Library for unified_diffs
Open, Needs TriagePublic

Description

During the HTML enrichment pipeline we are creating a unified_diff between the current HTML and the parent revision HTML. We are using the library difflib.
This library produces a unified_diff, but it has an issue reported in 2008 that isn't going to be solved. What happens is that if the text compared doesn't end on /n, the unified_diff is wrong.

We have merged an MR that fixes this issue by appending /n to the text, and removing it when it's being read.

The issue with this solution is that if there is a real text that ends on several /n, they will be removed. For example, if a text ends on several /n and the modified text is removing them, we'll skip it.

For example:

from_str = "one\ntwo\nthree\n\n\n\n\n\n"
to_str = "one\ntwo\nthree\n\n"

Will produce a diff like:

--- from
+++ to
@@ -2,7 +2,3 @@
 two
 three
 
-
-
-
-

Which is right, but our tool that rebuilds the original string will use strip() and will return

from_str = "one\ntwo\nthree"

Which isn't right.

The solutions for this library don't seem simple. Looking at some workarounds, it seems that using the added /n is one of the most common, although it generates this issue. Another solution is to use a custom marker for the end of line, but that means that the unified_diff won't be GNU compatible.

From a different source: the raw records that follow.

(** * Review collection and summarisation core of datepalmbay-api

    A shallow embedding of the hashtag-driven collection path
    (services/youtube.js, services/instagram.js,
    services/snsReviewCollector.js), of the keyword summariser and of the
    AI-assisted resolution chain, followed by the properties proved about
    them.

    Conventions of the embedding.
    - A JavaScript string is the list of its UTF-16 code units.
    - A JavaScript number that the code only uses as an integer is a [Z],
      [N] or [nat]; the weights and ratios of the scorers are exact
      rationals ([Q]), so IEEE rounding error is not part of the model.
    - Mutable module state is passed explicitly; collaborators outside the
      repository (search adapters, the AI client, the clock) are arguments
      whose answers are universally quantified in the theorems. *)

From Stdlib Require Import QArith Qround.
From stdpp Require Import base decidable option list numbers sorting gmap strings pretty.

Local Open Scope Z_scope.

(** ** JavaScript primitives used by the services *)

Module JS.

Abbreviation jsstring := (list N).

(** A string literal made of ASCII characters. *)
Definition js (s : string) : jsstring :=
  (λ a, Ascii.N_of_ascii a) <$> String.list_ascii_of_string s.

Definition between (lo hi c : N) : bool := ((lo <=? c) && (c <=? hi))%N.

Definition is_upper (c : N) : bool := between 65 90 c.   (* A-Z *)
Definition is_lower (c : N) : bool := between 97 122 c.  (* a-z *)
Definition is_digit (c : N) : bool := between 48 57 c.   (* 0-9 *)
(** Hangul syllables, the range written 가-힣 in the regular expressions. *)
Definition is_hangul (c : N) : bool := between 0xAC00 0xD7A3 c.

(** [String.prototype.toLowerCase] on the code units the services meet:
    ASCII letters are folded; digits, punctuation and Hangul have no case
    and stay as they are. Cased letters outside ASCII are outside the
    model and are left unchanged too. *)
Definition lower_unit (c : N) : N := if is_upper c then (c + 32)%N else c.
Definition toLowerCase (s : jsstring) : jsstring := lower_unit <$> s.

Fixpoint startsWith (s p : jsstring) : bool :=
  match p, s with
  | [], _ => true
  | _ :: _, [] => false
  | a :: p', b :: s' => (a =? b)%N && startsWith s' p'
  end.

(** [s.includes(sub)] *)
Fixpoint includes (s sub : jsstring) : bool :=
  startsWith s sub ||
  match s with
  | [] => false
  | _ :: s' => includes s' sub
  end.

(** [arr.join(sep)] on an array of strings. *)
Fixpoint join (sep : jsstring) (arr : list jsstring) : jsstring :=
  match arr with
  | [] => []
  | [x] => x
  | x :: rest => x ++ sep ++ join sep rest
  end.

(** [s.replace(c, '')] for a one-unit pattern: the first occurrence goes. *)
Fixpoint replace_first (c : N) (s : jsstring) : jsstring :=
  match s with
  | [] => []
  | x :: s' => if (x =? c)%N then s' else x :: replace_first c s'
  end.

(** White space and line terminators stripped by [String.prototype.trim]. *)
Definition is_space (c : N) : bool :=
  between 9 13 c || (c =? 32)%N || (c =? 0xA0)%N || (c =? 0x1680)%N ||
  between 0x2000 0x200A c || (c =? 0x2028)%N || (c =? 0x2029)%N ||
  (c =? 0x202F)%N || (c =? 0x205F)%N || (c =? 0x3000)%N || (c =? 0xFEFF)%N.

Fixpoint take_while {A} (p : A → bool) (l : list A) : list A :=
  match l with
  | x :: l' => if p x then x :: take_while p l' else []
  | [] => []
  end.

Fixpoint drop_while {A} (p : A → bool) (l : list A) : list A :=
  match l with
  | x :: l' => if p x then drop_while p l' else l
  | [] => []
  end.

Definition trim (s : jsstring) : jsstring :=
  reverse (drop_while is_space (reverse (drop_while is_space s))).

(** [s.replace(/\s+/g, '')] *)
Definition remove_spaces (s : jsstring) : jsstring :=
  filter (λ c, is_space c = false) s.

(** [[...new Set(xs)]]: values in order of first insertion. *)
Definition Set_values `{EqDecision A} (xs : list A) : list A :=
  fold_left (λ seen x, if decide (x ∈ seen) then seen else seen ++ [x]) xs [].

(** [Math.round]: nearest integer, halves towards +infinity. *)
Definition Math_round (x : Q) : Z := Qfloor (x + (1 # 2)).

(** [Math.min] on integers. *)
Definition Math_min (a b : Z) : Z := Z.min a b.

(** [Array.prototype.sort] with a comparator, given as the test "a may
    stay before b" (the comparator does not return a positive number).
    The sort is stable, so insertion from the right computes its result. *)
Fixpoint sort_insert {A} (le : A → A → bool) (x : A) (l : list A) : list A :=
  match l with
  | [] => [x]
  | y :: l' => if le x y then x :: y :: l' else y :: sort_insert le x l'
  end.

Definition Array_sort {A} (le : A → A → bool) (l : list A) : list A :=
  foldr (sort_insert le) [] l.

(** Order of strings by code units, the order of [<] on strings and of
    the default [sort()]. *)
Fixpoint str_le (a b : jsstring) : bool :=
  match a, b with
  | [], _ => true
  | _ :: _, [] => false
  | x :: a', y :: b' => (x <? y)%N || ((x =? y)%N && str_le a' b')
  end.

(** [String(n)] for a non-negative integer. *)
Definition Number_toString (n : N) : jsstring := js (pretty n).

(** [Buffer.from(s, 'base64')]: characters outside the alphabet are
    skipped, decoding stops at the first padding character, and the URL
    alphabet is accepted as well. *)
Definition unbase64 (c : N) : option N :=
  if is_upper c then Some (c - 65)%N
  else if is_lower c then Some (c - 97 + 26)%N
  else if is_digit c then Some (c - 48 + 52)%N
  else if (c =? 43)%N || (c =? 45)%N then Some 62%N   (* + - *)
  else if (c =? 47)%N || (c =? 95)%N then Some 63%N   (* / _ *)
  else None.

Fixpoint sextets (s : jsstring) : list N :=
  match s with
  | [] => []
  | c :: s' =>
      if (c =? 61)%N then []                          (* = *)
      else match unbase64 c with
           | Some v => v :: sextets s'
           | None => sextets s'
           end
  end.

Fixpoint bytes_of_sextets (l : list N) : list N :=
  match l with
  | a :: b :: c :: d :: rest =>
      ((a * 4 + b / 16) :: ((b mod 16) * 16 + c / 4) :: ((c mod 4) * 64 + d)
        :: bytes_of_sextets rest)%N
  | [a; b; c] => [a * 4 + b / 16; (b mod 16) * 16 + c / 4]%N
  | [a; b] => [a * 4 + b / 16]%N
  | _ => []
  end.

Definition Buffer_from_base64 (s : jsstring) : list N :=
  bytes_of_sextets (sextets s).

(** [buf.toString('utf-8')]: UTF-8 to UTF-16, every maximal ill-formed
    prefix replaced by U+FFFD. [skip] counts the bytes already consumed by
    the sequence decoded at an earlier position. *)
Definition is_cont (b : N) : bool := between 0x80 0xBF b.

Definition utf16_of_code_point (cp : N) : jsstring :=
  if (cp <? 0x10000)%N then [cp]
  else [0xD800 + (cp - 0x10000) / 0x400; 0xDC00 + (cp - 0x10000) mod 0x400]%N.
(** * mdremind: a shallow embedding of [main.go] and its verified properties

  The development follows the layout of the program:
  - [Strings], [regexp], [os], [filepath], [fsnotify]
                 the functions of the packages that the program calls
                 ([Strings] is capitalised to keep it apart from the
                 library of that name);
  - [time]       the interface of Go's [time] package as the program uses
                 it, and [GoTime], a model of the package on numeric
                 layouts, with zones given by their tables of transitions;
  - the program: [parseReminderEntries], [findMarkdownFiles],
                 [watchDirRecursive], [loadReminders], [remindLoop] and the
                 event loop of [main];
  - what the walks and the load compute, written by recursion on the file
                 tree, and sample data;
  - the properties: of the extraction of entries, the scheduler, the
                 event loop and its timers, the entry pattern, the walks
                 and the load.

  How the effects of the program are modelled:
  - the file system is a tree, an argument of what reads it, and with it
    comes what the system refuses to watch; over a run it is a function of
    time;
  - the lines logged are values of [LogEntry], kept in order;
  - [log.Fatalf] ends the process: a function that may call it returns no
    result, and the process is [Exited];
  - [time.Now] is a sequence of readings, one for each call;
  - the timers of [eventTimers] are their deadlines on a clock in
    nanoseconds; an event is handled after the timers due by its instant
    have fired, each firing being one step;
  - the goroutine of [remindLoop] sees a value of [reminders] at its start
    and one at each tick. *)

From Stdlib Require Import ZArith Ascii String DecimalString.
From stdpp Require Import gmap strings list fin_maps sorting.

Local Open Scope Z_scope.
Set Warnings "-register-all".

(* ===================================================================== *)
(** ** Strings: [strings.TrimSpace], [strings.Split], [strings.HasSuffix] *)
(* ===================================================================== *)

Module Strings.

(** A text is the sequence of its bytes, in UTF-8. The white space of
    [unicode.IsSpace] of one byte: tab, line feed, vertical tab, form feed,
    carriage return, space. *)
Definition isSpace (c : ascii) : bool :=
  match c with
  | "009" | "010" | "011" | "012" | "013" | " " => true
  | _ => false
  end%char.

(** The white space of [unicode.IsSpace] of two bytes, U+0085 and U+00A0,
    and of three bytes: U+1680, U+2000 to U+200A, U+2028, U+2029, U+202F,
    U+205F and U+3000. *)
Definition isSpace2 (c d : ascii) : bool :=
  Ascii.eqb c "194" && (Ascii.eqb d "133" || Ascii.eqb d "160").

Definition isSpace3 (c d e : ascii) : bool :=
  (Ascii.eqb c "225" && Ascii.eqb d "154" && Ascii.eqb e "128")
  || (Ascii.eqb c "226" && Ascii.eqb d "128"
      && ((Ascii.leb "128" e && Ascii.leb e "138")
          || Ascii.eqb e "168" || Ascii.eqb e "169" || Ascii.eqb e "175"))
  || (Ascii.eqb c "226" && Ascii.eqb d "129" && Ascii.eqb e "159")
  || (Ascii.eqb c "227" && Ascii.eqb d "128" && Ascii.eqb e "128").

Looking at other solutions, we could probably use diff in a subprocess.

Details

Related Changes in GitLab:
TitleReferenceAuthorSource BranchDest Branch
Split line by \n to generate html diffrepos/data-engineering/mediawiki-event-enrichment!124akhatunakhatun/fix-html-diffmain
Customize query in GitLab

Event Timeline

and removing it when it's being read.

Yeah, and we want people to be able to easily apply the diff without access to our code. As is, they have to know and implement this workaround themselves.

Another problem, not with difflib specifically but with how we create lines before input into difflib. More here: https://gitlab.wikimedia.org/repos/data-engineering/mediawiki-event-enrichment/-/merge_requests/124

In short: splitlines() breaks on any Unicode line break: \n, \r\n, \r, U+2028, etc. If the only separator between two “lines” for splitlines is e.g. U+2028, they become two logical lines for difflib but one physical \n-terminated row in the file causing invalid unified diff format.

FWIW, if there turn out to be enough problems with unified diff, and enough advantages for diff-match-patch, we can still go with diff-match-patch. It is up to us! :)